PROBLEM TO SOLVE | What is the number of lines in this data that contain the word "includes"? Give the number alone.

[LISTED ENTRIES Boundary: Start]

(** * Sentiment-aware trading bot: the signal-scoring engine

    A shallow embedding of [backend/app/services/trading_service.py],
    [backend/app/schemas/trading.py] and the [execute_trade] endpoint of
    [backend/app/api/v1/endpoints/trading.py], and the properties the
    specification states about them.

    Numbers.  Python [float]s are modelled as exact rationals ([Q]): the
    scores are real-valued, not NaN and not infinite, and an equation
    between scores is stated up to [Qeq] ([==]).  Where the code turns a
    quotient into an integer with [int], the result depends on how the
    quotient is rounded and on whether it is finite, so those divisions are
    modelled with the rounding and the overflow of IEEE 754 binary64.
    Python [int]s are [Z].  A Python exception is an explicit [Raise] in
    the [result] type, so that a division by zero is visible in the
    model. *)

From Stdlib Require Import QArith Qround Qabs Qpower Lqa Lia ZArith String.
From stdpp Require Import base option list gmap strings pretty.

Local Open Scope Q_scope.

(** ** Python values and exceptions *)

Inductive exn : Type :=
| ZeroDivisionError
| OverflowError
| IndexError
| ValueError (msg : string)
| ValidationError (field : string)
| HTTPException (status_code : Z) (detail : string).

Inductive result (A : Type) : Type :=
| Ok (a : A)
| Raise (e : exn).
Arguments Ok {A} a.
Arguments Raise {A} e.
(** * tsdav: the request/response marshalling core of [src/request.ts]
      and the CardDAV entry points of [src/addressBook.ts]

    A shallow embedding.  JavaScript strings are sequences of code units,
    kept here as [string] (code units below 256); objects are association
    lists in property order; the objects that xml-js builds and that the
    [textFn] callback reaches through parent pointers live in an explicit
    store; asynchronous functions run in a small monad that threads the
    log of external events and a rejection. *)

From Stdlib Require Import String Ascii List ZArith Bool Lia DecimalString DecimalNat QArith Lqa.
From stdpp Require Import base list strings option.

Set Warnings "-register-all".

Local Open Scope string_scope.
Local Open Scope Z_scope.

(** ** Strings and the regular expressions of the source *)

Module JsString.

Definition code (c : ascii) : N := N_of_ascii c.

(** LineTerminator code units in the modelled range: LF and CR. *)
Definition is_line_terminator (c : ascii) : bool :=
  N.eqb (code c) 10 || N.eqb (code c) 13.

(** [\s]: TAB, LF, VT, FF, CR, SPACE and NO-BREAK SPACE. *)
Definition is_space (c : ascii) : bool :=
  (N.leb 9 (code c) && N.leb (code c) 13) || N.eqb (code c) 32 || N.eqb (code c) 160.

(** [\d] *)
Definition is_digit (c : ascii) : bool :=
  N.leb 48 (code c) && N.leb (code c) 57.

Definition digit_value (c : ascii) : Z := Z.of_N (code c) - 48.

Definition colon : ascii := ":"%char.

(** The double quote, as a character and as a text. *)
Definition dquote : ascii := ascii_of_N 34.
Definition quote : string := String dquote EmptyString.

Fixpoint chars (s : string) : list ascii :=
  match s with
  | EmptyString => []
  | String c s' => c :: chars s'
  end.

Fixpoint is_prefix (p s : string) : bool :=
  match p, s with
  | EmptyString, _ => true
  | String a p', String b s' => Ascii.eqb a b && is_prefix p' s'
  | String _ _, EmptyString => false
  end.

(** [String.prototype.includes] *)
Fixpoint includes (s sub : string) : bool :=
  is_prefix sub s ||
  match s with
  | EmptyString => false
  | String _ s' => includes s' sub
  end.

Fixpoint drop_spaces (s : string) : string :=
  match s with
  | String c s' => if is_space c then drop_spaces s' else s
  | EmptyString => EmptyString
  end.

Fixpoint rev_onto (s acc : string) : string :=
  match s with
  | EmptyString => acc
  | String c s' => rev_onto s' (String c acc)
  end.

Definition rev (s : string) : string := rev_onto s EmptyString.

(** [String.prototype.trim] *)
Definition trim (s : string) : string :=
  rev (drop_spaces (rev (drop_spaces s))).

(** The integer that a run of decimal digits denotes. *)
Definition parseInt_digits (ds : string) : Z :=
  fold_left (fun acc c => 10 * acc + digit_value c) (chars ds) 0.

(** The Number nearest to a natural number: below 2^53 the number
    itself, and above it the multiple of the power of two that leaves 53
    significant bits, to nearest and on a tie to the even one. *)
Definition nearest_double (n : Z) : Z :=
  if n <? 2 ^ 53 then n
  else
    let e := Z.log2 n - 52 in
    let q := Z.shiftr n e in
    let r := n - Z.shiftl q e in
    let half := Z.shiftl 1 (e - 1) in
    Z.shiftl (if (half <? r) || ((r =? half) && Z.odd q) then q + 1 else q) e.

(** [Number.parseInt(ds, 10)] on a run of decimal digits: a Number, so
    the integer of the digits only while that is below 2^53.  (From
    2^1024 on JavaScript gives [Infinity], and past the 20th digit
    ECMAScript leaves the digits to the implementation: a code of that
    size is outside this definition, and no statement below is about
    one.) *)
Definition parseInt10 (ds : string) : Z := nearest_double (parseInt_digits ds).

(** Decimal text of a natural number, as [ToString] prints an array
    index or a length. *)
Definition of_nat (n : nat) : string :=
  NilEmpty.string_of_uint (Nat.to_uint n).

Definition of_Z (z : Z) : string :=
  match z with
  | Z0 => "0"
  | Zpos p => of_nat (Pos.to_nat p)
  | Zneg p => "-" +:+ of_nat (Pos.to_nat p)
  end.

End JsString.

(** The three regular expressions of [request.ts] are all anchored at the
    start and are sequences of single-character classes, some under a
    greedy [+].  [exec] is the backtracking matcher for that fragment: it
    returns the text each atom consumed and what is left of the input. *)
Module Regex.
Import JsString.

Inductive cls := Dot | Space | NonSpace | Digit | Lit (c : ascii).
Inductive quant := One | Plus.
Definition atom : Type := cls * quant.

Definition accepts (k : cls) (c : ascii) : bool :=
  match k with
  | Dot => negb (is_line_terminator c)
  | Space => is_space c
  | NonSpace => negb (is_space c)
  | Digit => is_digit c
  | Lit a => Ascii.eqb a c
  end.

(** [to_end] is the trailing [$].  A [+] first tries to take one more
    character and gives it back only when the rest of the pattern fails. *)
Fixpoint exec (to_end : bool) (s : string) (p : list atom) {struct s}
  : option (list string * string) :=
  match p with
  | [] =>
      match s with
      | EmptyString => Some ([], s)
      | String _ _ => if to_end then None else Some ([], s)
      end
  | (k, q) :: rest =>
      match s with
      | EmptyString => None
      | String c s' =>
          if accepts k c then
            let stop :=
              match exec to_end s' rest with
              | Some (caps, tl) => Some (String c EmptyString :: caps, tl)
              | None => None
              end in
            match q with
            | One => stop
            | Plus =>
                match exec to_end s' p with
                | Some (cap :: caps, tl) => Some (String c cap :: caps, tl)
                | _ => stop
                end
            end
          else None
      end
  end.

(** [/^.+:.+/] (request.ts line 47) *)
Definition qualified_name : list atom := [(Dot, Plus); (Lit colon, One); (Dot, Plus)].

(** [/^.+:/] (request.ts line 109) *)
Definition namespace_prefix : list atom := [(Dot, Plus); (Lit colon, One)].

(** [/^\S+\s(?<status>\d+)\s(?<statusText>.+)$/] (request.ts line 123) *)
Definition status_line : list atom :=
  [(NonSpace, Plus); (Space, One); (Digit, Plus); (Space, One); (Dot, Plus)].

(** [re.test(s)] *)
Definition test (p : list atom) (s : string) : bool :=
  match exec false s p with Some _ => true | None => false end.

(** [s.replace(re, '')] for a start-anchored, non-global [re] *)
Definition strip (p : list atom) (s : string) : string :=
  match exec false s p with Some (_, tl) => tl | None => s end.

(** [statusRegex.exec(s)?.groups], as the pair (status, statusText) *)
Definition statusRegex (s : string) : option (string * string) :=
  match exec true s status_line with
  | Some ([_; _; code; _; reason], _) => Some (code, reason)
  | _ => None
  end.

(** The last alternative of [exec] at a character: the atom stops here. *)
Definition stop_here (to_end : bool) (c : ascii) (s : string) (rest : list atom) :=
  match exec to_end s rest with
  | Some (caps, tl) => Some (String c "" :: caps, tl)
  | None => None
  end.

(** The matches of a pattern, without an order of preference. *)
Inductive matches (to_end : bool) : list atom -> string -> list string -> string -> Prop :=
| matches_nil s :
    (to_end = true -> s = "") -> matches to_end [] s [] s
| matches_one k rest c s caps tl :
    accepts k c = true ->
    matches to_end rest s caps tl ->
    matches to_end ((k, One) :: rest) (String c s) (String c "" :: caps) tl
| matches_plus k rest w s caps tl :
    w <> "" -> forallb (accepts k) (chars w) = true ->
    matches to_end rest s caps tl ->
    matches to_end ((k, Plus) :: rest) (w +:+ s) (w :: caps) tl.
Lemma new_builder_makes_one_witness :
  (builder_untouched TestFactory.program ∧ never_throws TestFactory.program ∧
   (2 ≤ 2)%nat) ∧
  ∃ model w',
    (let! _ := constructor false in make TestFactory.program 2 None) configured
      = Returns [model] w'.
Proof.
  split; [split_and!; [apply TestFactory_builder_untouched
                      | apply TestFactory_never_throws | lia]|].
  destruct (proj2 (new_builder_makes_one TestFactory.program 2 None configured
                     TestFactory_builder_untouched TestFactory_never_throws
                     ltac:(lia)))
    as (model & w' & Hmake & _).
  by exists model, w'.
Defined.

(** X10: nothing carries over from one build to the next.  After a
    [make] that returned, whatever count and callbacks were pending for it,
    the next [make] that returns has built one model, the blueprint's output
    merged with its own overrides, with no callback applied. *)
Theorem make_after_make_is_plain (P : Program) (fuel fuel2 : nat)
    (overrides overrides2 : option loc) (w : world)
    (output : list loc) (w1 : world) (output2 : list loc) (w2 : world) :
  fresh_blueprint P →
  make P fuel overrides w = Returns output w1 →
  valid_overrides overrides2 w1 →
  make P fuel2 overrides2 w1 = Returns output2 w2 →
  ∃ model B,
    output2 = [model] ∧
    blueprint_output P overrides2 w1 0 B ∧
    heap w2 !! model = Some (properties overrides2 (heap w1) ∪ B).
Proof.
  intros Hfresh (w0 & _ & ->)%make_Returns%make_try_Returns Hvalid Hmake2.
  by eapply idle_make.
Qed.

Lemma make_after_make_is_plain_witness :
  fresh_blueprint TestFactory.program ∧
  ∃ output w1 output2 w2 model B,
    make TestFactory.program 5 (Some 1%positive) configured = Returns output w1 ∧
    length output = 3%nat ∧
    valid_overrides None w1 ∧
    make TestFactory.program 5 None w1 = Returns output2 w2 ∧
    output2 = [model] ∧
    heap w2 !! model = Some (properties None (heap w1) ∪ B).
Proof.
  split; [apply TestFactory_fresh_blueprint|].
  destruct (make TestFactory.program 5 (Some 1%positive) configured)
    as [output w1| |] eqn:Hmake; [|by vm_compute in Hmake..].
  destruct (make TestFactory.program 5 None w1)
    as [output2 w2| |] eqn:Hmake2;
    [|vm_compute in Hmake; injection Hmake as <- <-; by vm_compute in Hmake2..].
  destruct (make_after_make_is_plain TestFactory.program 5 5 (Some 1%positive) None
              configured output w1 output2 w2 TestFactory_fresh_blueprint
              Hmake I Hmake2) as (model & B & Hout & _ & Hmodel).
  exists output, w1, output2, w2, model, B. split_and!; try done.
  vm_compute in Hmake. by injection Hmake as <- <-.
Defined.
(* ===== verification/_CoqProject ===== *)
-Q . S2P
Prelude.v
Util.v
Value.v
RecordCodec.v
SlottedPage.v
PageManager.v
PageStore.v
BufferPool.v
HeapFile.v
RecordManager.v
Catalog.v
CatalogSpec.v
CatalogTheorems.v
TableManager.v
TableSpec.v
TableTheorems.v
BPlusNode.v
BPlusTree.v
BPlusTreeSpec.v
BPlusTreeOps.v
BPlusTreeSearch.v
BPlusTreeTheorems.v
Transaction.v
Mvcc.v
LockManager.v
Wal.v
Recovery.v
Tokenizer.v
Ast.v
ExprEval.v
Doubles.v
Parser.v
ParserSpec.v
ParserComplete.v
Operators.v
OperatorSpec.v
SortSpec.v
AggregateSpec.v
Database.v
Scans.v
Executor.v
IndexSpec.v
ExecutorSpec.v
SelectSpec.v
DdlSpec.v
ExecutorTheorems.v
DatabaseSpec.v
Samples.v
DatabaseTheorems.v
QueryTheorems.v
Formatter.v
Repl.v
Protocol.v
Listener.v
Server.v
Divergences.v
(** The body of the loop over the columns, from column [i].  [std::get] of an
    alternative that [v] does not hold would throw (the last case of the
    [switch]); the type check above excludes it. *)
Fixpoint encode_columns (cols : Schema) (values : list Value) (i : Z) (out : bytes)
    : Result bytes :=
  match cols, values with
  | col :: cols', v :: values' =>
      if negb (ValueMatchesType v (col_type col)) then
        Err (InvalidArgument ("RecordCodec::Encode: type mismatch for column '" ++ col_name col ++ "'"))
      else if IsNull v then
        if negb (col_nullable col) then
          Err (InvalidArgument ("RecordCodec::Encode: NULL given for NOT NULL column '" ++ col_name col ++ "'"))
        else encode_columns cols' values' (i + 1) (set_null_bit out i)
      else
        match col_type col, v with
        | kInt, VInt32 iv => encode_columns cols' values' (i + 1) (out ++ le_split 4 iv)
        | kBigInt, VInt64 iv => encode_columns cols' values' (i + 1) (out ++ le_split 8 iv)
        | kDouble, VDouble dv => encode_columns cols' values' (i + 1) (out ++ le_split 8 dv)
        | kBool, VBool bv =>
            encode_columns cols' values' (i + 1)
              (out ++ [if bv then Init.Byte.x01 else Init.Byte.x00])
        | kVarchar, VString sv =>
            let size := blen (string_bytes sv) in
            if size >? col_max_length col then
              Err (InvalidArgument ("RecordCodec::Encode: value too long for column '" ++ col_name col ++ "'"))
            else if size >? 65535 then
              Err (InvalidArgument "RecordCodec::Encode: value exceeds 65535-byte codec limit")
            else
              encode_columns cols' values' (i + 1)
                (out ++ le_split 2 (u16 size) ++ string_bytes sv)
        | _, _ => Err (InvalidArgument "bad_variant_access")
        end
  | _, _ => Ok out
  end.

Definition Encode (schema : Schema) (values : list Value) : Result bytes :=
  if negb (Z.of_nat (length values) =? ColumnCount schema) then
    Err (InvalidArgument "RecordCodec::Encode: value count does not match schema")
  else
    let bitmap_bytes := NullBitmapBytes (ColumnCount schema) in
    encode_columns schema values 0 (replicate (Z.to_nat bitmap_bytes) zero_byte).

[LISTED ENTRIES Boundary: End]

RESPONSE | 3